OS TEMPOS QUE CORREM. Miguel Vale de Almeida


22.5.06  

A César o que é de César

É certo que, num país com ensino superior de qualidade, as capacidades argumentativas, de raciocínio e de lógica de César das Neves seriam com certeza superiores às demonstradas no seu texto de hoje no DN (linko? não linko? Não linko.). Como estamos onde estamos, não só chegou ao topo como ainda tem um jornal onde pode divulgar comparações entre racismo e homossexualidade (não, claro, entre racismo e homofobia...). OK. Tudo bem (enfim...).

Mas - e até por causa deste efeito de divulgação do cesarismo nevista - isto não quer dizer que se deva ignorar César das Neves. O seu texto de hoje diz, entre outras coisas, que a definição da homossexualidade (e supõe-se que da heterossexualidade também?) como "genética" não a torna em coisa aceitável. E que as decisões sobre o bem ou o mal relativos de certas práticas, identidades, etc., são decisões "morais". Agora pasmem-se: "lá no fundo", concordo com ele.

Agora descansem: por razões diferentes. Acreditar que a designação de algo como "genético" torna esse algo mais compreensível e aceitável social e politicamente é uma perigosa ilusão cientifista. As discussões e decisões sobre questões como a dimensão social e política da sexualidade (os direitos e deveres das pessoas, o que podem ou não podem fazer, etc) devem ser morais, éticas e políticas. A diferença é que as decisões morais com base na fé religiosa devem ter um âmbito estritamente pessoal. Já as decisões éticas e políticas devem guiar-se por princípios de liberdade e igualdade.

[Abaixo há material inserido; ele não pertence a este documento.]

(* ===== verification/HugePage.v ===== *)
(** * Mapping a page inside a huge page

    asm/boot.asm maps the first gigabyte with pages of 2 MiB.  paging.c takes the
    huge bit for the absence of a table: [next_table_address] returns 0, which
    [map_page_to_frame] does not test, so it writes the page's entry into the
    table at address 0.  This file has what that leaves in memory; Loader.v
    applies it to the booted kernel. *)

From stdpp Require Import base numbers list gmap.
From S2P Require Import Prelude Machine Boot PageWalk Mmap Paging.

(** The first page is mapped to itself and writable, whatever is in it. *)
Definition low_page (m : gmap Z Z) (c : Z) : Prop := self_mapped m c 0 4096 no_bytes.

(** The machine with the [i]-th word of memory set to [v]. *)
Definition with_word (i v : Z) (s : kstate) : kstate :=
  set_mem (fun m => write_bytes m (8 * i) (le_bytes 8 v)) s.

Section Word.
Context (i : Z) (Hi : index_ok i).

Lemma with_word_low v s : low_page (mem s) (cr3 s) -> low_page (mem (with_word i v s)) (cr3 (with_word i v s)).
Proof using Hi. unfold index_ok in Hi. intros L. apply self_mapped_write; [lia..|exact L]. Qed.

Lemma with_word_again v w s : with_word i w (with_word i v s) = with_word i w s.
Proof using. unfold with_word. rewrite set_mem_set_mem. apply set_mem_ext. by apply write_write_bytes. Qed.

Lemma word_ptr : entry_ptr 0 i = 8 * i.
Proof using Hi. unfold index_ok in Hi. unfold entry_ptr. rewrite Z.add_0_l, u64_small; lia. Qed.

Lemma load_word s : low_page (mem s) (cr3 s) -> vload64 (entry_ptr 0 i) s = Ret (m64 (mem s) (8 * i)) s.
Proof using Hi. intros L. rewrite word_ptr. apply (self_load _ _ _ _ _ L). unfold index_ok in Hi. lia. Qed.

Lemma store_word v s : low_page (mem s) (cr3 s) -> vstore64 (entry_ptr 0 i) v s = Ret tt (with_word i v s).
Proof using Hi. intros L. rewrite word_ptr. apply (self_store _ _ _ _ _ _ L). unfold index_ok in Hi. lia. Qed.

(** The three assignments of [map_page_to_frame] to the entry. *)
Lemma store_entry_word frame flags s :
  low_page (mem s) (cr3 s) ->
  (set_addr_mask (entry_ptr 0 i) frame ;;
   vstore64 (entry_ptr 0 i) (u8 flags) ;;
   set_entry_bit (entry_ptr 0 i) 0) s = Ret tt (with_word i (Z.lor (u8 flags) 1) s).
Proof using Hi.
  intros L. assert (Ha : exists v, set_addr_mask (entry_ptr 0 i) frame s = Ret tt (with_word i v s)).
  { unfold set_addr_mask. cbv zeta. eexists.
    rewrite (bind_ret _ _ _ _ _ (load_word s L)), (bind_ret _ _ _ _ _ (store_word _ s L)).
    match goal with |- context [with_word i ?v s] => pose proof (with_word_low v s L) as L1 end.
    rewrite (bind_ret _ _ _ _ _ (load_word _ L1)), (store_word _ _ L1), with_word_again. reflexivity. }
  destruct Ha as [v Ha]. pose proof (with_word_low v s L) as L1. pose proof (with_word_low (u8 flags) s L) as L2.
  rewrite (bind_ret _ _ _ _ _ Ha), (bind_ret _ _ _ _ _ (store_word _ _ L1)), with_word_again.
  unfold set_entry_bit. rewrite (bind_ret _ _ _ _ _ (load_word _ L2)), (store_word _ _ L2), with_word_again.
  unfold with_word at 2. simpl_state. rewrite m64_write_same. pose proof (u8_range flags).
  by rewrite u64_small by lia.
Qed.

End Word.

(** What a walk that ends at a page of 2 MiB has met. *)
Lemma huge_walk m c page pa :
  0 <= page < 2 ^ 32 -> page_walk m c (page * PAGE_SIZE) = Some (pa, 2 ^ 21) ->
  links (ent4 m c (p4_index page)) = true /\ links (ent3 m c (p4_index page) (p3_index page)) = true
  /\ entry_present (ent2 m c (p4_index page) (p3_index page) (p2_index page)) = true
  /\ links (ent2 m c (p4_index page) (p3_index page) (p2_index page)) = false.
Proof.
  intros Hp. destruct (page_va_index page 0 Hp ltac:(lia)) as (I3 & I2 & I1 & _). rewrite Z.add_0_r in *.
  unfold page_walk. rewrite I3, I2, I1. unfold links, ent2, ent3, ent4.
  set (e4 := entry_at m c _). set (e3 := entry_at m (entry_addr e4) _). set (e2 := entry_at m (entry_addr e3) _).
  cbv zeta. destruct (entry_present e4), (entry_huge e4), (entry_present e3), (entry_huge e3); cbn [negb orb]; try done.
  destruct (entry_present e2), (entry_huge e2); cbn [negb]; try done. by case_match.
Qed.

Lemma map_huge_run fuel page frame flags pa s :
  recursive (mem s) (cr3 s) -> 0 <= page < 2 ^ 32 ->
  page_walk (mem s) (cr3 s) (page * PAGE_SIZE) = Some (pa, 2 ^ 21) -> low_page (mem s) (cr3 s) ->
  map_page_to_frame fuel page frame flags s = Ret tt (with_word (p1_index page) (Z.lor (u8 flags) 1) s).
Proof.
  intros R Hp Hw L. destruct (huge_walk _ _ _ _ Hp Hw) as (L4 & L3 & P2 & L2).
  destruct (page_indices page) as (H4 & H3 & H2 & H1). unfold map_page_to_frame.
  pose proof (links_present _ L4) as P4. pose proof (links_present _ L3) as P3.
  erewrite bind_ret; [|eapply create_existing; [eapply vload64_run; rewrite entry_ptr_p4 by done; by apply walk_p4|exact P4|]].
  2: { rewrite next_table_p4 by done. by rewrite L4. }
  erewrite bind_ret; [|eapply create_existing; [eapply vload64_run; rewrite entry_ptr_p3 by done; by apply walk_p3|exact P3|]].
  2: { rewrite next_table_p3 by done. by rewrite L3. }
  erewrite bind_ret; [|eapply create_existing; [eapply vload64_run; rewrite entry_ptr_p2 by done; by apply walk_p2|exact P2|]].
  2: { rewrite next_table_p2 by done. by rewrite L2. }
  by apply store_entry_word.
Qed.

(** ** Properties *)

(** Mapping a page that lies in a page of 2 MiB changes one word of low memory:
    the entry [p1_index] of the table that is not there. *)
Theorem map_page_in_huge_page fuel page frame flags pa s :
  recursive (mem s) (cr3 s) -> 0 <= page < 2 ^ 32 ->
  page_walk (mem s) (cr3 s) (page * PAGE_SIZE) = Some (pa, 2 ^ 21) -> low_page (mem s) (cr3 s) ->
  map_page_to_frame fuel page frame flags s = Ret tt (with_word (p1_index page) (Z.lor (u8 flags) 1) s).
Proof. apply map_huge_run. Qed.

Lemma map_page_in_huge_page_witness :
  map_page_to_frame 1 9 7 2 low_state = Ret tt (with_word 9 3 low_state).
Proof.
  apply (map_page_in_huge_page 1 9 7 2 0x9000 low_state).
  - repeat split; vm_compute; reflexivity.
  - lia.
  - vm_compute. reflexivity.
  - apply first_megabytes; [done|lia|lia|lia|]. intros b [].
Defined.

Um movimento (neste caso de defesa dos direitos das pessoas LGBT) que abrace as "explicações genéticas", abraça um monstro que o devorará em dois tempos. A crença na legitimação "científica" é simétrica da crença de César das Neves na depravação moral do comportamento homossexual. Não há nenhuma janela de liberdade e igualdade em ambas as posições.

A César o que é de César: a genética à genética, a religião aos religiosos. E a sociedade aos cidadãos. A divisão nunca será simples nem completa. Ela nem sequer descreve bem o emaranhado de interdependências entre as três. Mas é um princípio, no duplo sentido: sem ele não conseguimos começar a pensar; e se abdicamos dele está aberto o caminho a toda a espécie de totalitarismo e fundamentalismos.